Uvira : les organisateurs reportent la journée « ville morte » sur fond d’interdiction et d’incidents sécuritaires
La journée « ville morte » initialement prévue pour ce mardi 26 août à Uvira n’aura pas lieu. Les organisations citoyennes à l’origine de cette mobilisation ont annoncé son report, évoquant la dégradation du climat sécuritaire dans la ville.
Cette action, portée par des structures comme le MCLA/RDC, le MCMR, l’ACECO, le LCA, le REC Uvira et le SOCINE, visait à pousser le gouvernement congolais à s’impliquer davantage dans la libération des zones encore occupées par le M23 et à exprimer un rejet catégorique de toute tentative de balkanisation du pays.
« Les conditions sécuritaires observées ce lundi ne permettent pas la tenue de cette action. Nous saluons toutefois la mobilisation et le patriotisme de la population d’Uvira », ont indiqué les organisateurs lors d’une conférence de presse.
Le communiqué du maire ad intérim
En parallèle, la mairie d’Uvira a pris une position ferme. Dans un communiqué daté du 25 août et signé par le maire adjoint faisant l’intérim, Kifara Kapenda Kyk’y, toute manifestation citoyenne, marche, sit-in ou journée « ville morte » est interdite sur l’ensemble de l’entité urbaine.
Ce communiqué ne se limite pas à une simple décision administrative : il traduit la volonté des autorités urbaines de reprendre le contrôle d’une ville où les tensions sécuritaires se multiplient. « Pour des raisons sécuritaires constatées et connues de toute la population du Sud-Kivu en général et d’Uvira en particulier, il est interdit d’organiser des villes mortes, marches, manifestations et sit-in, quel qu’en soit le motif », peut-on lire dans le texte.
Kifara Kapenda insiste sur la nécessité de protéger les habitants et leurs biens, tout en appelant les citoyens à éviter toute action susceptible d’aggraver une situation déjà préoccupante. Cette interdiction est perçue comme une mise en garde directe à l’égard des organisateurs de mobilisations populaires.

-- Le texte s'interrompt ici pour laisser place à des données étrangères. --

(** The extended header extension of a matching pair (local, remote). *)
Definition extendExt : M (json * json) json :=
  let! kind := on_snd (ref "kind") in
  let! uri := on_snd (ref "uri") in
  let! sendId := on_fst (ref "preferredId") in
  let! recvId := on_snd (ref "preferredId") in
  let! encrypt := on_fst (ref "preferredEncrypt") in
  let extendedExt := jobj [
    ("kind", kind); ("uri", uri); ("sendId", sendId); ("recvId", recvId);
    ("encrypt", encrypt) ] in
  let! direction := on_snd (ref "direction") in
  let! remoteExtDirection := lift (get_string direction) in
  ret (match reverseDirection remoteExtDirection with
       | Some d => on_object (obj_insert "direction" (JString d)) extendedExt
       | None => extendedExt
       end).

(** The body of the loop over the remote header extensions. *)
Definition extendRemoteExt : M (json * list json) (list json) :=
  let! st := get in
  let! localExtIt :=
    lift (find_index (fun localExt => matchHeaderExtensions localExt st.1) st.2) in
  match localExtIt with
  | None => ret []
  | Some i => let! extendedExt := swap (at_elem i extendExt) in ret [extendedExt]
  end.

(** Runs [f] on the arrays that both capabilities have at [k]; validation has
    made sure that they are arrays. *)
Definition on_arrays {A} (k : string) (f : M (list json * list json) A) : M (json * json) A :=
  fun caps =>
    match find k caps.1, find k caps.2 with
    | Some (JArray l), Some (JArray r) =>
        let '(res, (l', r')) := f (l, r) in
        (res, (on_object (obj_replace k (JArray l')) caps.1,
               on_object (obj_replace k (JArray r')) caps.2))
    | _, _ => (Undef, caps)
    end.
(** A direction seen from the other end. *)
Definition mirrored : list (string * string) :=
  [("sendrecv", "sendrecv"); ("recvonly", "sendonly"); ("sendonly", "recvonly");
   ("inactive", "inactive")].
Definition mirror (d : string) : option string :=
  snd <$> List.find (fun kv => String.eqb kv.1 d) mirrored.

Lemma run_reverseDirection d : reverseDirection d = mirror d.
Proof.
  unfold reverseDirection, mirror, mirrored. cbn [List.find fst].
  rewrite !(String.eqb_sym d). by repeat destruct (String.eqb _ d).
Qed.

(** The extended header extension of a local and a remote one. *)
Definition extended_ext (l r : json) : json :=
  let e := jobj [("kind", field "kind" r); ("uri", field "uri" r);
    ("sendId", field "preferredId" l); ("recvId", field "preferredId" r);
    ("encrypt", field "preferredEncrypt" l)] in
  match mirror (text "direction" r) with
  | Some d => on_object (obj_insert "direction" (JString d)) e
  | None => e
  end.

Definition extended_exts (ls rs : list json) : list json :=
  flat_map (fun r => match List.find (ext_match r) ls with
                     | Some l => [extended_ext l r]
                     | None => []
                     end) rs.

Lemma run_ref_field k j : is_object j = true -> is_Some (find k j) -> ref k j = (Ok (field k j), j).
Proof.
  destruct j as [| | | | | | |m]; try done. unfold field. simpl. intros _ [v Hv]. rewrite Hv.
  by apply run_ref.
Qed.
Lemma run_cget_field k j : is_object j = true -> is_Some (find k j) -> cget k j = Ok (field k j).
Proof. destruct j; try done. unfold field. simpl. by intros _ [v ->]. Qed.

Lemma run_matchHeaderExtensions l r :
  ext_ok l -> ext_ok r -> matchHeaderExtensions l r = Ok (ext_match r l).
Proof.
  intros [] []. unfold matchHeaderExtensions, ext_match.
  rewrite !run_cget_field by done. simpl. by destruct (json_eq (field "kind" l) (field "kind" r)).
Qed.
Lemma run_getSendingRemote kind local remote ext :
  ready local = true -> ready remote = true -> negotiated local remote ext ->
  forallb (fun c => is_number_integer (payload_type c)) (codecs_of local) = true ->
  forallb known_direction (exts_of remote) = true ->
  exists cs xs, sendingLists "remoteParameters" kind ext = Ok (cs, xs) /\
    forallb sendable cs = true /\ forallb acceptsRtpHeaderExtensionParameters xs = true /\
    getSendingRemoteRtpParameters kind ext =
      Ok (sendingParameters (map (filterFeedback (unusedFeedback xs)) cs) xs).
Proof.
  intros Hl Hr Hext Hpt Hdir. destruct (run_sendingLists "remoteParameters" kind local remote ext)
    as (Hs & Hc & Hx & _); [by right|done..|].
  set (cs := codecs_for _ _ _) in *. set (xs := flat_map _ _) in *. clearbody cs xs.
  exists cs, xs. split_and!; try done.
  assert (Hcol : forall drop, collect (reduceCodecFeedback drop) cs =
    Ok (map (filterFeedback drop) cs)).
  { intros drop. rewrite forallb_forall in Hc.
    rewrite (collect_pure _ (fun c => [filterFeedback drop c])).
    - done.
    - apply List.Forall_forall. intros c ?. by apply run_reduceCodecFeedback, Hc. }
  unfold getSendingRemoteRtpParameters. rewrite Hs. simpl. rewrite (run_has_uri _ _ Hx). simpl.
  unfold unusedFeedback. rewrite <- !find_existsb.
  destruct (List.find _ xs) as [x|]; simpl; [by rewrite Hcol|].
  rewrite (run_has_uri _ _ Hx). simpl. destruct (List.find _ xs); simpl; by rewrite Hcol.
Qed.


(* ===== verification/RemoteSdpInv.v ===== *)
(** * The remote session description: the proofs

    The invariant that ties the media sections, the map of mids and the SDP
    object together, its preservation by every operation, and the abstract
    machine that the operations implement. *)

From stdpp Require Import gmap.
From S2P Require Import Prelude Json Regex Validator OrtcValidate OrtcContracts OrtcValidated.
From S2P Require Import Ortc OrtcMatch OrtcExtended MediaSection MediaSectionSpec AnswerSection.
From S2P Require Import JsonParserSpec SdpGrammar SdpWriter RemoteSdp.


(** ** The invariant *)

(** The mids of the open sections, separated by spaces. *)
Definition bundle (l : list MediaSection) : string :=
  String.concat " " (map mid_of (List.filter (fun ms => negb (closed ms)) l)).

(** The SDP object shows the sections: their objects under [media], and the mids
    of the open ones in the first group. *)
Definition shows (sections : list MediaSection) (mids : string) (object : json) : Prop :=
  exists o g gs v, object = JObject o /\
    obj_find "media" o = Some (JArray (map mediaObject sections)) /\
    obj_find "groups" o = Some (JArray (JObject g :: gs)) /\
    obj_find "mids" g = Some (JString mids) /\
    is_Some (obj_find "version" o) /\ is_Some (obj_find "name" o) /\
    (exists origin, obj_find "origin" o = Some (JObject origin) /\
       obj_find "sessionVersion" origin = Some v /\ is_number_integer v = true).

Record sdp_inv (s : RemoteSdp) : Prop := {
  inv_sections : Forall (fun ms => section_ok ms = true) (mediaSections s);
  inv_nodup : NoDup (map mid_of (mediaSections s));
  inv_index mid i : midToIndex s !! mid = Some i <->
    exists ms, mediaSections s !! i = Some ms /\ mid_of ms = mid;
  inv_shows : shows (mediaSections s) (bundle (mediaSections s)) (sdpObject s);
  inv_first : match mediaSections s with
    | [] => firstMid s = ""
    | ms :: _ => firstMid s = mid_of ms /\ closed ms = false
    end
}.

(** What [bundleMids] computes, given what it has so far. *)
Lemma run_bundleMids l mids :
  Forall (fun ms => section_ok ms = true) l -> mids <> "" ->
  bundleMids l mids =
  Ok (String.concat " " (mids :: map mid_of (List.filter (fun ms => negb (closed ms)) l))).
Proof.
  intros H. revert mids. induction H as [|ms l Hms _ IH]; intros mids Hm; simpl; [done|].
  rewrite (run_IsClosed _ Hms). simpl. destruct (closed ms); simpl; [by apply IH|].
  rewrite (run_GetMid _ Hms). simpl. rewrite (proj2 (String.eqb_neq mids "") Hm).
  rewrite IH by (by destruct mids). f_equal.
  destruct (map mid_of (List.filter _ l)); simpl; [done|].
  by rewrite !str_app_assoc.
Qed.
(* ===== verification/SdpParser.v ===== *)
(** * The SDP parser

    deps/libsdptransform/src/parser.cpp: the lines of a session description read into
    JSON by the rules of the grammar, and the readers of parameter lists. *)

From Stdlib Require Import Ascii.
From S2P Require Import Prelude Json Regex Strings SdpGrammar.

(** ** Values *)

(** A long of 64 bits. *)
Definition isInt (str : string) : bool := bool_decide (is_Some (extract_signed 64 str)).
Definition isFloat (str : string) : bool := bool_decide (is_Some (extract_float 24 128 str)).

Definition toType (str : string) (type : ascii) : result json :=
  match type with
  | "s"%char => Ok (JString str)
  | "u"%char =>
      match extract_unsigned 64 str with Some ll => Ok (JUInt ll) | None => Ok (JUInt 0) end
  | "d"%char =>
      match extract_signed 64 str with Some ll => Ok (JInt ll) | None => Ok (JInt 0) end
  | "f"%char =>
      match extract_float 53 1024 str with
      | Some _ => let? d := stod str in Ok (JFloat d)
      | None => Ok (JFloat (S754_zero false))
      end
  | _ => Ok JNull
  end.

(** [types[i]] of a std::vector: undefined out of range. *)
Definition type_at (i : nat) (types : list ascii) : result ascii :=
  match types !! i with Some t => Ok t | None => Undef end.

(** ** Lines *)

(** The loop over [names], from the [i]th on; a pattern has as many groups as names. *)
Fixpoint attachNames (c : captures) (types : list ascii) (i : nat) (names : list string) :
    M json unit :=
  match names with
  | [] => ret tt
  | n :: names =>
      do! when (negb (String.eqb (sub (S i) c) ""))
        (let! type := lift (type_at i types) in
         let! v := lift (toType (sub (S i) c) type) in
         set_key n v) in
      attachNames c types (S i) names
  end.

Definition attachProperties (c : captures) (names : list string) (rawName : string)
    (types : list ascii) : M json unit :=
  if negb (String.eqb rawName "") && bool_decide (names = []) then
    let! type := lift (type_at 0 types) in
    let! v := lift (toType (sub 1 c) type) in
    set_key rawName v
  else attachNames c types 0 names.

(** Runs [f] on a new object, and returns the object. *)
Definition on_new {S} (f : M json unit) : M S json := fun s =>
  match f (JObject []) with
  | (Ok _, o) => (Ok o, s)
  | (Throw e, _) => (Throw e, s)
  | (Undef, _) => (Undef, s)
  end.

Definition parseReg (rule : Rule) (content : string) : M json unit :=
  let needsBlank :=
    negb (String.eqb (name rule) "") && negb (bool_decide (names rule = [])) in
  let pushes := negb (String.eqb (push rule) "") in
  let! location := get in
  do! (if pushes && negb (contains (push rule) location) then
         set_key (push rule) (JArray [])
       else if needsBlank && negb (contains (name rule) location) then
         set_key (name rule) (JObject [])
       else ret tt) in
  let c := match regex_search (reg rule) content with Some (_, _, c) => c | None => [] end in
  let attach := attachProperties c (names rule) (name rule) (types rule) in
  if pushes then
    let! object := on_new attach in
    at_key (push rule) (push_back object)
  else if needsBlank then at_key (name rule) attach
  else attach.

(** The first rule that matches *)
Fixpoint firstRule (rules : list Rule) (content : string) : option Rule :=
  match rules with
  | [] => None
  | rule :: rules =>
      match regex_search (reg rule) content with
      | Some _ => Some rule
      | None => firstRule rules content
      end
  end.

Definition parseContent (type : ascii) (content : string) : M json unit :=
  match rulesMap type with
  | None => ret tt
  | Some rules =>
      match firstRule rules content with
      | Some rule => parseReg rule content
      | None => ret tt
      end
  end.

(** A lower case letter, an equals sign and anything; only whether it matches is used. *)
Definition ValidLineRegex : regex :=
  seqs [RBol; RGroup 1 (RChar (code_in 97 122)); lit "="; RGroup 2 (RStar dot)].

(** Removes a carriage return at the end. *)
Definition chomp (line : string) : string :=
  match str_rev line with
  | String a s => if Ascii.eqb a "013"%char then str_rev s else line
  | EmptyString => line
  end.

(** The session and the media sections; [location] is the last section, or the session
    before the first one. *)
Definition at_location {A} (f : M json A) : M (json * list json) A := fun st =>
  let '(session, media) := st in
  match rev media with
  | [] => let '(r, session') := f session in (r, (session', media))
  | location :: before => let '(r, location') := f location in (r, (session, rev before ++ [location']))
  end.

Definition parseLine (line : string) : M (json * list json) unit :=
  let line := chomp line in
  match regex_search ValidLineRegex line with
  | None => ret tt
  | Some _ =>
      match line with
      | String type (String _ content) =>
          do! when (Ascii.eqb type "m"%char)
            (let! st := get in
             put (st.1, st.2 ++ [jobj [("rtp", JArray []); ("fmtp", JArray [])]])) in
          at_location (parseContent type content)
      | _ => ret tt
      end
  end.

Fixpoint parseLines (lines : list string) : M (json * list json) unit :=
  match lines with
  | [] => ret tt
  | line :: lines => do! parseLine line in parseLines lines
  end.

Definition parse (sdp : string) : result json :=
  match parseLines (getlines "010"%char sdp) (JObject [], []) with
  | (Ok _, (session, media)) =>
      match set_key "media" (JArray media) session with
      | (Ok _, session) => Ok session
      | (Throw e, _) => Throw e
      | (Undef, _) => Undef
      end
  | (Throw e, _) => Throw e
  | (Undef, _) => Undef
  end.

(** ** Parameter lists *)

(** ["^\s*([^= ]+)(?:\s*=\s*([^ ]+))?$"] *)
Definition KeyValueRegex : regex :=
  seqs [RBol; RStar space; RGroup 1 (RPlus (none_of "= "));
    ROpt (seqs [RStar space; lit "="; RStar space; RGroup 2 (RPlus (none_of " "))]); REol].

Definition WellKnownParameters (param : string) : option ascii :=
  if String.eqb param "profile-level-id" then Some "s"%char
  else if String.eqb param "packetization-mode" then Some "d"%char
  else if String.eqb param "profile-id" then Some "s"%char
  else None.

Definition paramType (param value : string) : ascii :=
  match WellKnownParameters param with
  | Some type => type
  | None => if isInt value then "d"%char else if isFloat value then "f"%char else "s"%char
  end.

Definition insertParam (str : string) : M json unit :=
  match regex_match KeyValueRegex str with
  | None => ret tt
  | Some c =>
      let! v := lift (toType (sub 2 c) (paramType (sub 1 c) (sub 2 c))) in
      set_key (sub 1 c) v
  end.

(** The loops over the parameters of a list *)
Fixpoint insertParams (params : list string) : M json unit :=
  match params with
  | [] => ret tt
  | param :: params =>
      do! (let param := trim param in
           if String.eqb param "" then ret tt else insertParam param) in
      insertParams params
  end.

Definition parseParams (str : string) : result json :=
  match insertParams (getlines ";"%char str) (JObject []) with
  | (Ok _, obj) => Ok obj
  | (Throw e, _) => Throw e
  | (Undef, _) => Undef
  end.

Fixpoint stois (l : list string) : result (list Z) :=
  match l with
  | [] => Ok []
  | payload :: l => let? z := stoi payload in let? zs := stois l in Ok (z :: zs)
  end.
Definition parsePayloads (str : string) : result (list Z) := stois (getlines " "%char str).

(** The loop over the items of an image attribute *)
Fixpoint imageItems (arr : list json) (items : list string) : result json :=
  match items with
  | [] => Ok (JArray arr)
  | item :: items =>
      let item := trim item in
      if String.eqb item "*" then Ok (JString item)
      else if Nat.ltb (String.length item) 5 then imageItems arr items
      else
        match insertParams
                (getlines ","%char (String.substring 1 (String.length item - 2) item))
                (JObject []) with
        | (Ok _, obj) => imageItems (arr ++ [obj]) items
        | (Throw e, _) => Throw e
        | (Undef, _) => Undef
        end
  end.
Definition parseImageAttributes (str : string) : result json :=
  imageItems [] (getlines " "%char str).

Definition simulcastFormat (format : string) : json :=
  match format with
  | String "~" scid => jobj [("scid", JString scid); ("paused", JBool true)]
  | _ => jobj [("scid", JString format); ("paused", JBool false)]
  end.
Definition nonempty (l : list string) : list string :=
  List.filter (fun s => negb (String.eqb s "")) l.
Definition parseSimulcastStreamList (str : string) : json :=
  JArray (map (fun item => JArray (map simulcastFormat (nonempty (getlines ","%char item))))
    (nonempty (getlines ";"%char str))).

Une ville nourrie par les coups de feu
L’annonce du report et l’interdiction de la mairie interviennent dans un contexte tendu. Ce lundi, plusieurs quartiers d’Uvira ont été secoués par des coups de feu, plongeant la population dans une atmosphère de peur et perturbant les activités socio-économiques.
Selon des informations recueillies par nos soins, un incident a particulièrement marqué cette journée. Un bus transportant des Banyamulenge en provenance du Burundi, qui se rendaient aux funérailles du Colonel Gisore Patrick et de son épouse – décédés récemment dans un crash d’hélicoptère – a été intercepté à Mulongwe.
Soupçonnés par les Wazalendo, les passagers ont été contraints de rebrousser chemin vers le Burundi après l’intervention des FARDC. Cet épisode illustre la fragilité sécuritaire d’Uvira, où les tensions communautaires, la méfiance et la peur des infiltrations se superposent aux défis liés à la guerre dans l’Est du pays.